I’m getting used to the place. One thing that has made a big difference is to skip breakfast and make my own. What that accomplishes is that I start the day on my own, no rush to get to 7:15 am breakfast which I usually dislike anyway; and now I can pick my time to get my meds on the lower level and go at the exact time that both breakfast shifts are switching.

The magic hour, or minute is 8 a.m. Nobody waiting to get into the Wellness Center. So many euphemisms these days.

I don’t know what they used to call it, maybe the nurses station? The med center. Oh, I know: the dispensary. At least in an Agatha Christie novel that’s what you’d call it.

So you walk slowly around the corner from the elevator into the dispensary waiting room which has about 40 empty seats.

The guy behind me who is always in a hurry, tries to push by me, he just has a cane and like that last horse race, I change lanes to block him off from grabbing the number one ticket.
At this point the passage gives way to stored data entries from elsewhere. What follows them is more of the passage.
Lemma still_attempt {A} (m : wd A) : still m -> still (attempt m).
Proof. intros Hm. eapply still_map; [exact Hm|]. intros s. unfold attempt. destruct (m s) as [[]]; [done|]. by case_match. Qed.

Lemma still_await `{WardenLib} config : still (await_health config).
Proof.
  intros s r s' Hr. unfold await_health in Hr. destruct (sys "probe" opaque_call s) as [[] s1]; by injection Hr as _ <-.
Qed.

Ltac still_all :=
  repeat first
    [ assumption | apply still_await | apply still_lift | apply still_guard | apply still_attempt | apply still_wrap
    | (apply still_syscall; intros; simpl; repeat case_match; done)
    | (apply still_bind; [|intros ?])
    | progress unfold sys, opaque_call, query, atomically, lift_result, os_Stat, os_Readlink, os_Lstat, marker_at, RemoveAll, noting,
        version_or, currentVersion, readUpdateStatus, writeUpdateStatus
    | match goal with |- still (tx_ret _) => apply (still_lift (Ok _)) end
    | match goal with |- still (tx_fail _) => apply (still_lift (Err _)) end
    | case_match ].

Lemma RemoveAll_still name : still (RemoveAll name).
Proof. still_all. Qed.

Section Rollback.
Context `{WardenLib} (web : string -> option answer).

Lemma record_still config now res e : still (recordUpdateStatus config now res e).
Proof. unfold recordUpdateStatus. still_all. Qed.

Lemma noting_ok what m s s' : noting what m s = (Ok [], s') -> m s = (Ok tt, s').
Proof. intros Hr. apply noting_state in Hr as (r' & Hm & Hfs & _). destruct r' as [[]|]; [done|]. simpl in Hfs. discriminate. Qed.

Lemma Start_runs s s' : Start s = (Ok tt, s') -> running (disk s') = installed (disk s).
Proof.
  intros Hr. apply sys_ok in Hr. apply syscall_disk in Hr as [[E D]|(n & e & ? & _)]; [|done].
  rewrite D. destruct (service (disk s)) as [|[] rest]; simpl in *; done.
Qed.
(* ===== verification/WardenRuns.v ===== *)
(** * The release updater: concrete runs

    A small release service (one host, one hash, one bundle), the updates it
    leads to, and two runs that show what the updater does not do. *)

From Stdlib Require Import ZArith Lia Bool Ascii String.
From stdpp Require Import base tactics list strings gmap.
From S2P Require Import Prelude GoStrings GoText CoreTopology GoFiles Warden WardenFacts WardenTheorems WardenRollback.

Local Open Scope string_scope.
Local Open Scope list_scope.
Local Open Scope bool_scope.
Local Open Scope Z_scope.

(** ** The service *)

Definition web_url (host : string) : URL := mkURL "https" host host "" false "" "" "".
Definition probe_url : URL := mkURL "http" "localhost" "localhost" "" false "" "" "/healthz".

Definition hex_text (c : ascii) : string := of_bytes (repeat c 64).

Definition the_bundle : Bytes := bytes "bundle".

Definition tar_file (name : string) : tarEntry := mkEntry name true 3 (bytes "elf").

Definition published (tag : string) : releasePayload :=
  mkRelease tag [mkAsset "checksums.txt" "https://dl/checksums"; mkAsset ("swarmops-agent_" ++ tag ++ "_linux_amd64.tar.gz") "https://dl/bundle"].

Definition small_lib : WardenLib := {|
  parseURL := fun s => if (s =? "http://localhost/healthz")%string then Some probe_url
                       else if HasPrefix s "https://" then Some (web_url "api") else None;
  PathEscape := fun s => s;
  sha256_hex := fun b => if beq b the_bundle then hex_text "a"%char else hex_text "b"%char;
  decode_release := fun b => Some (published (of_bytes b));
  encode_status := fun st => st_State st;
  decode_status := fun s => None;
  untar := fun b => if beq b the_bundle then Some ([tar_file "swarmops-agent"; tar_file "./swarmops-warden"], true) else None |}.

Definition sums (tag : string) : Bytes :=
  bytes (hex_text "A"%char ++ "  *swarmops-agent_" ++ tag ++ "_linux_amd64.tar.gz" ++ of_bytes [newline])%string.

Definition answers (body : Bytes) : option answer := Some (mkAnswer [] 200 (blen body) body).

(** Every request for metadata answers [tag]. *)
Definition serves (tag : string) (url : string) : option answer :=
  if (url =? "https://dl/checksums")%string then answers (sums tag)
  else if (url =? "https://dl/bundle")%string then answers the_bundle
  else answers (bytes tag).

Definition run_config : Config :=
  mkConfig "" "agent" "/opt/releases" "http://localhost/healthz" "" "/run/request" "/run/status" "" 3 1 true "" "".

Definition run_inputs : Inputs := mkInputs "linux" "amd64" 100 ["7"] (fun _ => 0).

Definition old_members : list member := [mkMember "swarmops-agent" 493 (bytes "old")].

Definition installed_v1 : gmap string entry := <["current" := Link "v1"]> (<["v1" := Release old_members 10]> ∅).

Definition answer_in (t : Z) (status : Z) : probe := mkProbe t (Some status) None.

(** The endpoint is healthy at the second probe of the first wait. *)
Definition healthy_probes : list (list probe) := [[mkProbe 0 None None; answer_in 0 200]; [answer_in 0 200]].
(** The candidate never is; the previous release is at once. *)
Definition sick_probes : list (list probe) := [[answer_in 1 503; answer_in 0 503]; [answer_in 0 200]].

Definition machine (rs : gmap string entry) (request : option string) (h : list (list probe)) : Machine :=
  mkMachine rs (match request with Some t => <["/run/request" := TextFile t]> ∅ | None => ∅ end) (Some "v1") [] h.

Definition run_update (tag : string) (m : Machine) (fs : list fate) : (Result * option werr) * os Machine :=
  Update (H := small_lib) (serves tag) run_config run_inputs "" (mkOS m fs).

(** What a run reports, what is linked and running afterwards, and the entries. *)
Definition outcome (o : (Result * option werr) * os Machine) : (Result * option werr) * (option string * option string) * list string :=
  (fst o, (installed (disk (snd o)), running (disk (snd o))), map fst (map_to_list (releases (disk (snd o))))).

Definition sick : werr := Msg "health endpoint returned another status".

Definition v1_machine := machine installed_v1 None.

(** ** Runs *)

(** A release that becomes healthy is switched to; one that does not is rolled
    back; one whose tag is installed is left. *)
Example updates_end_as_expected :
  outcome (run_update "v2" (v1_machine healthy_probes) []) =
    ((mkResult "v2" true false false, None), (Some "v2", Some "v2"), ["current"; "v1"; "v2"]) /\
  outcome (run_update "v2" (v1_machine sick_probes) []) =
    ((mkResult "v2" false true false, Some (Unhealthy sick [])), (Some "v1", Some "v1"), ["current"; "v1"]) /\
  outcome (run_update "v1" (v1_machine []) []) =
    ((mkResult "v1" false false false, None), (Some "v1", Some "v1"), ["current"; "v1"]).
Proof. vm_compute. done. Qed.

Lemma v1_installed h : installation (v1_machine h) "v1" old_members 10.
Proof. by split. Qed.

(** A kill in the middle of the switch. *)
Definition killed_switching : list fate := repeat Proceeds 23 ++ [Dies 0].

Lemma current_release_survives_witness :
  installation (v1_machine healthy_probes) "v1" old_members 10 /\
  Forall no_failure killed_switching /\
  let m := disk (snd (run_update "v2" (v1_machine healthy_probes) killed_switching)) in
  ((links_to m "v1" /\ releases m !! "v1" = Some (Release old_members 10)) \/
   (exists config', normalize (H := small_lib) "linux" "amd64" run_config = Ok config' /\
      survives (H := small_lib) (serves "v2") config' (asked config' "" (v1_machine healthy_probes)) m "v1" old_members 10)).
Proof.
  split; [apply v1_installed|]. assert (Forall no_failure killed_switching) as Hf by (by vm_compute; repeat constructor).
  split; [done|]. cbv zeta.
  pose proof (current_release_survives (H := small_lib) (serves "v2") run_config run_inputs "" (mkOS (v1_machine healthy_probes) killed_switching)
                "v1" old_members 10 (v1_installed _)) as T.
  unfold run_update. destruct (Update (H := small_lib) _ _ _ _ _) as [[res err] s']. simpl in *. apply T. by left.
Defined.

Lemma rollback_restores_release_witness :
  restored (mkOS (v1_machine sick_probes) []) (snd (run_update "v2" (v1_machine sick_probes) [])) "v1".
Proof.
  apply (rollback_restores_release (H := small_lib) (serves "v2") run_config run_inputs "" (mkOS (v1_machine sick_probes) [])
           (mkResult "v2" false true false) sick (snd (run_update "v2" (v1_machine sick_probes) [])) "v1" old_members 10).
  - apply v1_installed.
  - vm_compute. reflexivity.
  - reflexivity.
  - reflexivity.
Defined.

Lemma health_wait_decides_witness :
  let probes := [answer_in 2 503; answer_in (4 * second) 200; answer_in 2 200] in
  let '(r, ended) := waitForHealth (H := small_lib) "http://localhost/healthz" (9 * second) (3 * second) probes in
  r <> Err (Msg "out of fuel") /\ (r = Ok tt <-> exists k, healthy_at (9 * second) (3 * second) 0 probes k) /\
  (r = Ok tt -> ended < 9 * second + client_timeout (3 * second)) /\
  (ended < 9 * second + client_timeout (3 * second) + 3 * second \/ ended = 0).
Proof.
  intros probes. exact (health_wait_decides (H := small_lib) "http://localhost/healthz" (9 * second) (3 * second) probes ltac:(done) ltac:(done)).
Defined.

(** An answer that takes longer than the client waits does not count; the third
    probe would start after a deadline of nine seconds, and before one of ten. *)
Example slow_answer_does_not_count :
  waitForHealth (H := small_lib) "http://localhost/healthz" (9 * second) (3 * second) [answer_in 2 503; answer_in (4 * second) 200; answer_in 2 200]
    = (Err (Msg "health request failed"), 9 * second + 2) /\
  waitForHealth (H := small_lib) "http://localhost/healthz" (10 * second) (3 * second) [answer_in 2 503; answer_in (4 * second) 200; answer_in 2 200]
    = (Ok tt, 9 * second + 4).
Proof. split; vm_compute; reflexivity. Qed.

(** Four releases, the current one being the oldest. *)
Definition four_releases : gmap string entry :=
  <["v2" := Release [] 20]> (<["v3" := Release [] 30]> (<["v4" := Release [] 40]> installed_v1)).

Lemma retention_keeps_newest_witness :
  let s' := snd (prune (fun _ => 0) "v1" (mkOS (machine four_releases None []) [])) in
  prune (fun _ => 0) "v1" (mkOS (machine four_releases None []) []) = (Ok tt, s') /\
  releases (disk s') !! "v2" = None /\
  exists kept, NoDup kept /\ (length kept <= 3)%nat /\ In "v1" kept /\ forall q t, release_at (releases (disk s')) q t -> In q kept.
Proof.
  cbv zeta. split; [by vm_compute|]. split; [by vm_compute|].
  apply (retention_keeps_newest (fun _ => 0) "v1" (mkOS (machine four_releases None []) [])). by vm_compute.
Defined.

(** ** What the updater does not do *)

(** An I/O error while a rollback restores the link: the candidate is removed
    all the same, the link dangles, nothing runs, and no later update gets past
    reading the installed release. *)
Definition after_failed_restore : Machine :=
  disk (snd (run_update "v2" (v1_machine sick_probes) (repeat Proceeds 30 ++ [Fails 0]))).

Lemma failed_restore_removes_linked_release :
  installed after_failed_restore = Some "v2" /\ releases after_failed_restore !! "v2" = None /\ running after_failed_restore = None /\
  outcome (run_update "v3" after_failed_restore []) =
    ((no_result, Some (During "read installed release" (Os "stat" ErrNotExist))), (Some "v2", None), ["current"; "v1"]).
Proof. vm_compute. done. Qed.

(** A request for the release that was installed before, and is retained, is
    refused: it cannot be unpacked beside itself. *)
Definition after_update : Machine := disk (snd (run_update "v2" (v1_machine healthy_probes) [])).
Definition asks_for_v1 : Machine := with_markers (fun ms => <["/run/request" := TextFile "version=v1"]> ms) after_update.

Lemma retained_release_not_restored :
  outcome (run_update "v1" asks_for_v1 []) =
    ((no_result, Some (During "stage release" (Msg "release directory already exists"))), (Some "v2", Some "v2"), ["current"; "v1"; "v2"]).
Proof. vm_compute. done. Qed.

(** A kill between unpacking and switching: the release cannot be installed by
    a later update either. *)
Definition after_kill : Machine := disk (snd (run_update "v2" (v1_machine healthy_probes) (repeat Proceeds 19 ++ [Dies 0]))).

Lemma interrupted_release_not_retried :
  outcome (run_update "v2" after_kill []) =
    ((no_result, Some (During "stage release" (Msg "release directory already exists"))), (Some "v1", Some "v1"), ["current"; "v1"; "v2"]).
Proof. vm_compute. done. Qed.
There’s two empty chairs, no waiting. So the obnoxious Mets fan gets a dispensary seat anyway. And gives me a dirty look. For getting #1. Well you know, his antics work with the really disabled but I can use my Rollator like a chariot. One day, when I’ve completely lost it, I’ll put Ben Hur spinning cutting spindles (what did they call those things that Boyd had on his chariot?) rotating knifes? on my Rollator.

This is an enjoyable time for me. The dispensers are always laughing about something. And they look good to boot. At least two are. There aren’t many girls around this place under 80, so my assessments are questionable.

I say to Grenada, who is a tall good-looking woman from one of the islands, and she’s been pretending to get my name wrong, since day one when I couldn’t remember her name.

I ask her what all the laughing is about and she tells me that she goes up to a resident’s room because he tried to change the channel on the t.v. by pressing the buttons on the cable box. And now everything is dead.

So she explains that to the guy that he has to use the remote to change channels. And then she says to me, laughing, if there wasn’t a problem every day then we’d all be dead.

Are you sure the dead don’t cause problems, I say.

Pretty sure, she says. I’m from Haiti you know, Mr. Buckerman. (She still enjoys saying my name wrong. I don’t blame her.)

You know, she grins, the dead get up at night and cause problems. Sometimes with the remote controls.

I give up. You’ve topped me, Grenada. Someday, tell me the voodoo ritual for fixing the remote control.

OK. It involves a chicken, she laughs.

I will say this about Grenada. I’ve never seen her in a bad mood.